- Exercise instructions
Output exactly the lines below, starting with the line that has "Definition isProvisional (st" and going on through the line that has "every subscriber. *)", both included, and no other lines.

- Saved data entries

(** * redurx: the state-tree engine of [src/lib/state/tree.js]

    A shallow embedding of the reactive state tree.  The JavaScript code
    wires Rx subjects together; here every subject is a field of a cell in
    an explicit store, and every [onNext] is a store transformer.  Delivery
    is synchronous and depth first, as the single-threaded push model of
    the library has it:

    - [Rx.Subject] / [onNext]: a function from store to store;
    - [Rx.BehaviorSubject v]: a field that always holds a value;
    - [Rx.ReplaySubject(1)]: the list of the values passed to [onNext],
      whose last element is replayed to a new subscriber;
    - [withLatestFrom other]: the source event is dropped as long as
      [other] has not emitted;
    - [shareReplay(1)]: a flag saying whether the stream has emitted, next
      to its last value;
    - [combineLatest]: emits once every input has a value, nothing for an
      empty list of inputs;
    - [flatMapLatest]: the inner stream is rebuilt from the latest outer
      value;
    - [pausable pauser]: connected while the pauser is [true]; a
      disconnected pipeline drops what happens upstream and, on
      reconnection, subscribes to its source afresh;
    - [distinctUntilChanged]: drops a value equal to the one before.

    An exception leaves the store as it is at the [throw]; what the
    subjects do after a failure is outside the model.  A store holds one
    tree with its pauser; the [hookMap], which the engine only hands on
    to [createNode], is left out.  Property names are taken not to be
    names that every object inherits ([toString], [constructor], ...) nor
    integer-like, so that [key in o] is about own properties and
    [Object.keys] follows insertion order. *)

From Stdlib Require Import ZArith String.
From stdpp Require Import base list strings pretty relations.

Local Open Scope list_scope.
#[local] Set Warnings "-register-all".

(** ** JavaScript values *)

(** The values a state can hold.  A plain object is the list of its own
    properties in insertion order; property names are unique in a
    JavaScript object, see [wf_value]. *)
Inductive value : Type :=
  | VUndefined
  | VNull
  | VBool (b : bool)
  | VNum (n : Z)
  | VStr (s : string)
  | VObj (fields : list (string * value)).

(** Deep equality, the default comparer of [distinctUntilChanged]. *)
Fixpoint value_eqb (a b : value) {struct a} : bool :=
  match a, b with
  | VUndefined, VUndefined => true
  | VNull, VNull => true
  | VBool x, VBool y => Bool.eqb x y
  | VNum x, VNum y => Z.eqb x y
  | VStr x, VStr y => String.eqb x y
  | VObj fs, VObj gs =>
      (fix fields_eqb (fs gs : list (string * value)) {struct fs} : bool :=
         match fs, gs with
         | [], [] => true
         | (k, v) :: fs', (k', v') :: gs' =>
             String.eqb k k' && value_eqb v v' && fields_eqb fs' gs'
         | _, _ => false
         end) fs gs
  | _, _ => false
  end.

(** Modelled from the spec: [isPlainObject] of [../utils], which is not
    part of the source at hand.  A keyed collection, as opposed to an
    opaque scalar (section 4.1). *)
Definition isPlainObject (v : value) : bool :=
  match v with VObj _ => true | _ => false end.


(** ** Errors *)

(** What [throwShapeError] and [throwFinalizedError key] of [../errors]
    raise, the [Error] of [createLeaf], and the [TypeError] the runtime
    raises for [Object.keys(null)] or [key in "text"]. *)
Inductive error : Type :=
  | ShapeError
  | FinalizedError (key : string)
  | LeafOverChildrenError
  | TypeError.

Inductive outcome (A : Type) : Type :=
  | Ok (a : A)
  | Throw (e : error).
Arguments Ok {A} a.
Arguments Throw {A} e.

(** ** The store *)

Inductive kind : Type := KLeaf | KTree.

(** One cell per node.  For a tree node the cell holds the plumbing that
    [createInitialTree] allocates; for a leaf the subject of [createLeaf]. *)
Record cell : Type := Cell {
  c_kind : kind;
  (** the [provisional] attribute of the node *)
  provisional : bool;
  (** [getChildrenSubject.getValue()]: key to child node, insertion order *)
  children : list (string * nat);
  (** [childrenObservable] has emitted (and then replays [children]) *)
  emitted : bool;
  (** the pausable pipeline feeding [valueSubject] is connected *)
  connected : bool;
  (** leaf: the values of the [BehaviorSubject], oldest first;
      tree: the values passed to [valueSubject.onNext] *)
  subject : list value;
  (** what each subscriber of the node's observable has received *)
  observers : list (list value);
  (** the branches above, nearest first: who combines this node's values *)
  upstream : list nat
}.

Record store : Type := Store {
  cells : list cell;
  (** the tree-wide [pauser], a [BehaviorSubject(true)] *)
  pauser : bool;
  (** the pausable pipelines, in the order they subscribed to [pauser] *)
  pausables : list nat
}.

Definition empty_store : store := Store [] true [].

(** The state-and-exception monad of the engine. *)
Definition M (A : Type) : Type := store -> store * outcome A.

Definition ret {A} (a : A) : M A := fun st => (st, Ok a).
Definition throw {A} (e : error) : M A := fun st => (st, Throw e).
Definition bind {A B} (m : M A) (f : A -> M B) : M B :=
  fun st =>
    match m st with
    | (st', Ok a) => f a st'
    | (st', Throw e) => (st', Throw e)
    end.
Definition modify (f : store -> store) : M unit := fun st => (f st, Ok tt).

Notation "x <- m ; k" := (bind m (fun x => k))
  (at level 20, m at level 100, k at level 200, only parsing).
Notation "m >> k" := (bind m (fun _ => k))
  (at level 100, k at level 200, right associativity, only parsing).

(** [list.forEach] with an effectful body. *)
Fixpoint forEach {A} (f : A -> M unit) (l : list A) : M unit :=
  match l with
  | [] => ret tt
  | x :: l' => f x >> forEach f l'
  end.

(** ** Cells and objects *)

Definition getCell (st : store) (id : nat) : option cell := cells st !! id.

Definition updCell (f : cell -> cell) (id : nat) (st : store) : store :=
  Store (alter f id (cells st)) (pauser st) (pausables st).

(** A new subject (or group of subjects) gets the next free identity. *)
Definition alloc (c : cell) : M nat :=
  fun st =>
    (Store (cells st ++ [c]) (pauser st) (pausables st), Ok (length (cells st))).

Definition set_provisional (b : bool) (c : cell) : cell :=
  Cell (c_kind c) b (children c) (emitted c) (connected c) (subject c)
       (observers c) (upstream c).
Definition set_children (reg : list (string * nat)) (c : cell) : cell :=
  Cell (c_kind c) (provisional c) reg true (connected c) (subject c)
       (observers c) (upstream c).
Definition set_connected (b : bool) (c : cell) : cell :=
  Cell (c_kind c) (provisional c) (children c) (emitted c) b (subject c)
       (observers c) (upstream c).
Definition set_streams (s : list value) (os : list (list value)) (c : cell)
  : cell :=
  Cell (c_kind c) (provisional c) (children c) (emitted c) (connected c) s os
       (upstream c).

(** Truthiness of a reference that may be [undefined]. *)
Definition isSome {A} (o : option A) : bool :=
  match o with Some _ => true | None => false end.

(** [o[key]] on an object given as a property list. *)
Fixpoint lookupKey {A} (key : string) (o : list (string * A)) : option A :=
  match o with
  | [] => None
  | (k, x) :: o' => if String.eqb k key then Some x else lookupKey key o'
  end.

(** [Object.assign({}, acc, {[key]: x})]: an existing property keeps its
    place, a new one goes last. *)
Fixpoint assign {A} (key : string) (x : A) (acc : list (string * A))
  : list (string * A) :=
  match acc with
  | [] => [(key, x)]
  | (k, y) :: acc' =>
      if String.eqb k key then (k, x) :: acc' else (k, y) :: assign key x acc'
  end.

(** [Object.keys(v)].  A number or a boolean has no own property, a string
    has its indices, [null] and [undefined] raise. *)
Definition objectKeys (v : value) : outcome (list string) :=
  match v with
  | VObj fs => Ok (map fst fs)
  | VStr s => Ok (map pretty (seq 0 (String.length s)))
  | VNull | VUndefined => Throw TypeError
  | _ => Ok []
  end.

(** ** Value streams *)

Definition isProvisional (st : store) (id : nat) : bool :=
  match getCell st id with Some c => provisional c | None => false end.

(** The value a node's stream replays to a new subscriber: the current
    value of a leaf, the last combined value of a branch. *)
Definition latestValue (st : store) (id : nat) : option value :=
  match getCell st id with Some c => last (subject c) | None => None end.

(** Stage one of [createTreeObservable]: [combineLatest] over the node
    subjects of the registry, keeping the nodes that are not provisional. *)
Definition latestNodes (st : store) (reg : list (string * nat))
  : list (string * nat) :=
  filter (fun kc => negb (isProvisional st (snd kc))) reg.

(** Stage two: [combineLatest] over the value streams of those nodes.  It
    yields a mapping once every input has a value. *)
Fixpoint latestValues (st : store) (nodes : list (string * nat))
  : option (list (string * value)) :=
  match nodes with
  | [] => Some []
  | (k, c) :: nodes' =>
      match latestValue st c, latestValues st nodes' with
      | Some v, Some acc => Some ((k, v) :: acc)
      | _, _ => None
      end
  end.

(** What the pipeline of [createTreeObservable] emits when it is (re)built
    from the store: nothing before the registry has emitted, nothing for
    an empty [combineLatest], else the combined value.  Only a tree node
    has such a pipeline. *)
Definition createTreeObservable (st : store) (id : nat) : option value :=
  match getCell st id with
  | Some c =>
      match c_kind c with
      | KTree =>
          if emitted c then
            match latestNodes st (children c) with
            | [] => None
            | nodes => VObj <$> latestValues st nodes
            end
          else None
      | KLeaf => None
      end
  | None => None
  end.

(** [valueSubject.onNext(v)]: the value is kept for replay and handed to
    every subscriber. *)
Definition valueSubject_onNext (id : nat) (v : value) (st : store) : store :=
  updCell (fun c => set_streams (subject c ++ [v])
                                (map (fun o => o ++ [v]) (observers c)) c)
          id st.

(** One subscriber behind [distinctUntilChanged]. *)
Definition distinctUntilChanged (v : value) (o : list value) : list value :=
  match last o with
  | Some w => if value_eqb w v then o else o ++ [v]
  | None => o ++ [v]
  end.

(** The parent's pipeline is subscribed to the stream of [child]: it is
    connected, its registry has emitted, and [child] is one of its
    registered nodes that are not provisional. *)
Definition listening (st : store) (p child : nat) : bool :=
  match getCell st p with
  | Some c =>
      connected c && emitted c &&
      existsb (fun kc => Nat.eqb (snd kc) child) (latestNodes st (children c))
  | None => false
  end.

(** A value published by [child] makes every listening branch above
    recombine and publish in turn. *)
Fixpoint propagate (chain : list nat) (child : nat) (st : store) : store :=
  match chain with
  | [] => st
  | p :: chain' =>
      if listening st p child then
        match createTreeObservable st p with
        | Some v => propagate chain' p (valueSubject_onNext p v st)
        | None => st
        end
      else st
  end.

Definition upstreamOf (st : store) (id : nat) : list nat :=
  match getCell st id with Some c => upstream c | None => [] end.

(** The pipeline of [id] is rebuilt: its emission, if any, goes to
    [valueSubject] and up the tree. *)
Definition publish (id : nat) (st : store) : store :=
  match createTreeObservable st id with
  | Some v => propagate (upstreamOf st id) id (valueSubject_onNext id v st)
  | None => st
  end.

(** ** The pause gate *)

(** [pauser.onNext(b)].  Every pausable pipeline sits behind its own
    [distinctUntilChanged], so a repeated value does nothing.  On [false]
    the pipelines disconnect; on [true] they reconnect in the order they
    subscribed, each one rebuilt from the replayed registry. *)
Definition pauser_onNext (b : bool) : M unit :=
  modify (fun st =>
    if Bool.eqb b (pauser st) then st
    else if b then
      fold_left (fun s id => publish id (updCell (set_connected true) id s))
                (pausables st) (Store (cells st) true (pausables st))
    else
      fold_left (fun s id => updCell (set_connected false) id s)
                (pausables st) (Store (cells st) false (pausables st))).

(** [valueObservable.subscribe(valueSubject)]: the pipeline of [self]
    subscribes to the pauser and connects at once when it is [true]. *)
Definition valueObservable_subscribe (self : nat) : M unit :=
  modify (fun st =>
    let st1 := Store (cells st) (pauser st) (pausables st ++ [self]) in
    if pauser st then publish self (updCell (set_connected true) self st1)
    else st1).

(** ** Nodes *)

(** Modelled from the spec: [createNode], the node constructor that the
    state module passes in and that is not part of the source at hand.
    The node wraps the subjects of the cell it is given; called with a
    [provisionalNode] only, it wraps the subjects of that node (section
    4.1: the same underlying registry and stream plumbing).  A node is
    identified with its cell. *)
Definition createNode (plumbing : nat) (provisional : bool) : M nat :=
  modify (updCell (set_provisional provisional) plumbing) >> ret plumbing.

- Task output
Definition isProvisional (st : store) (id : nat) : bool :=
  match getCell st id with Some c => provisional c | None => false end.

(** The value a node's stream replays to a new subscriber: the current
    value of a leaf, the last combined value of a branch. *)
Definition latestValue (st : store) (id : nat) : option value :=
  match getCell st id with Some c => last (subject c) | None => None end.

(** Stage one of [createTreeObservable]: [combineLatest] over the node
    subjects of the registry, keeping the nodes that are not provisional. *)
Definition latestNodes (st : store) (reg : list (string * nat))
  : list (string * nat) :=
  filter (fun kc => negb (isProvisional st (snd kc))) reg.

(** Stage two: [combineLatest] over the value streams of those nodes.  It
    yields a mapping once every input has a value. *)
Fixpoint latestValues (st : store) (nodes : list (string * nat))
  : option (list (string * value)) :=
  match nodes with
  | [] => Some []
  | (k, c) :: nodes' =>
      match latestValue st c, latestValues st nodes' with
      | Some v, Some acc => Some ((k, v) :: acc)
      | _, _ => None
      end
  end.

(** What the pipeline of [createTreeObservable] emits when it is (re)built
    from the store: nothing before the registry has emitted, nothing for
    an empty [combineLatest], else the combined value.  Only a tree node
    has such a pipeline. *)
Definition createTreeObservable (st : store) (id : nat) : option value :=
  match getCell st id with
  | Some c =>
      match c_kind c with
      | KTree =>
          if emitted c then
            match latestNodes st (children c) with
            | [] => None
            | nodes => VObj <$> latestValues st nodes
            end
          else None
      | KLeaf => None
      end
  | None => None
  end.

(** [valueSubject.onNext(v)]: the value is kept for replay and handed to
    every subscriber. *)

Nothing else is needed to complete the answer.